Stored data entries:

(** * Adapter mixins for BERT: a shallow embedding of
      [src/adapter_transformers/mixins/bert.py]

    The mixins of this file are wiring code: every method reads and writes
    attributes of Python objects, calls a collaborator that lives in another
    module of the package, or registers a hook on a [torch] module.  The
    embedding therefore consists of

    - a small Python object store (objects with an attribute dictionary, an
      optional item sequence and an optional list of forward-pre hooks),
    - a state-and-exception monad over that store, together with a ghost log
      of the collaborator calls and hook registrations the mixins perform,
    - one Rocq definition per method of the source, inside a module named
      after the class that owns it. *)

From stdpp Require Import gmap strings list fin_maps.

Open Scope string_scope.
Open Scope list_scope.

(** ** Python values and objects *)

Definition loc := nat.

Inductive Value :=
| VNone
| VBool (b : bool)
| VInt (z : Z)
| VStr (s : string)
| VRef (l : loc).

#[global] Instance Value_eq_dec : EqDecision Value.
Proof. solve_decision. Defined.

(** A forward-pre hook stored on a module.  [ParallelHook] is the closure
    [hook] built by [_set_layer_hook_for_parallel]; it captures no variable,
    so all its instances behave alike.  Hooks registered by other code are
    [ForeignHook]s. *)
Inductive Hook :=
| ParallelHook
| ForeignHook (id : nat).

#[global] Instance Hook_eq_dec : EqDecision Hook.
Proof. solve_decision. Defined.

(** An object: its class name, its attribute dictionary, its items when it is
    a sequence (a tuple, an [nn.ModuleList]) and its forward-pre hooks when it
    is an [nn.Module]. *)
Record Obj := mkObj {
  cls : string;
  attrs : gmap string Value;
  items : option (list Value);
  pre_hooks : option (list Hook)
}.

Abbreviation Heap := (gmap loc Obj).

(** Python truth value of [None], booleans, integers and strings.  The truth
    value of an object depends on its [__bool__] or [__len__], which the
    store does not record: a reference counts as true, as it is for a module
    that defines neither.  The properties that depend on the truth value of
    a flag or of a key are stated for values that are not references. *)
Definition truthy (v : Value) : bool :=
  match v with
  | VNone => false
  | VBool b => b
  | VInt z => negb (Z.eqb z 0)
  | VStr s => negb (String.eqb s "")
  | VRef _ => true
  end.

(** ** Outcomes, the ghost log and the monad *)

Inductive Error :=
| AttributeError
| TypeError
| IndexError
| ExternalError (tag : string).

(** What the mixins of this file do to the outside: a call of a collaborator
    defined in another module, or a hook registration on a module. *)
Inductive Event :=
| EvCall (fn : string) (args : list Value)
| EvRegisterPreHook (layer : Value) (hk : Hook).

#[global] Instance Event_eq_dec : EqDecision Event.
Proof. solve_decision. Defined.

Record State := mkState {
  heap : Heap;
  trace : list Event
}.

(** A computation returns a value, raises (the store keeps every write made
    before the exception), or runs out of the fuel given to a loop. *)
Inductive Outcome (S A : Type) :=
| Ok (a : A) (s : S)
| Raise (e : Error) (s : S)
| Timeout.
Arguments Ok {S A} a s.
Arguments Raise {S A} e s.
Arguments Timeout {S A}.

Definition M (A : Type) : Type := State → Outcome State A.

(** A collaborator defined elsewhere acts on the store only. *)
Definition Ext (A : Type) : Type := Heap → Outcome Heap A.

Definition ret {A} (a : A) : M A := fun s => Ok a s.

Definition bind {A B} (m : M A) (k : A → M B) : M B :=
  fun s =>
    match m s with
    | Ok a s' => k a s'
    | Raise e s' => Raise e s'
    | Timeout => Timeout
    end.

Definition raise {A} (e : Error) : M A := fun s => Raise e s.

Declare Scope py_scope.
Delimit Scope py_scope with py.
Notation "x <- m ;; k" := (bind m (fun x => k))
  (at level 100, m at next level, right associativity) : py_scope.
Notation "m ;; k" := (bind m (fun _ => k))
  (at level 100, right associativity) : py_scope.
Open Scope py_scope.

Definition log (e : Event) : M unit :=
  fun s => Ok tt (mkState (heap s) (trace s ++ [e])).

(** [call fn args f]: call the collaborator [fn]; the call is logged, then
    [f] runs on the store. *)
Definition call {A} (fn : string) (args : list Value) (f : Ext A) : M A :=
  fun s =>
    let t := trace s ++ [EvCall fn args] in
    match f (heap s) with
    | Ok a h' => Ok a (mkState h' t)
    | Raise e h' => Raise e (mkState h' t)
    | Timeout => Timeout
    end.

(** ** Attribute access, allocation, indexing *)

Definition lookup_attr (h : Heap) (v : Value) (name : string) : option Value :=
  match v with
  | VRef l => o ← h !! l; attrs o !! name
  | _ => None
  end.

Definition set_attr (o : Obj) (name : string) (x : Value) : Obj :=
  mkObj (cls o) (<[name := x]> (attrs o)) (items o) (pre_hooks o).

(** [obj.name]; a missing attribute raises [AttributeError]. *)
Definition getattr (v : Value) (name : string) : M Value :=
  fun s =>
    match lookup_attr (heap s) v name with
    | Some x => Ok x s
    | None => Raise AttributeError s
    end.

* [About this task] What number of lines in the records contain the word "match"? Answer with that number alone.

* [Task response] 5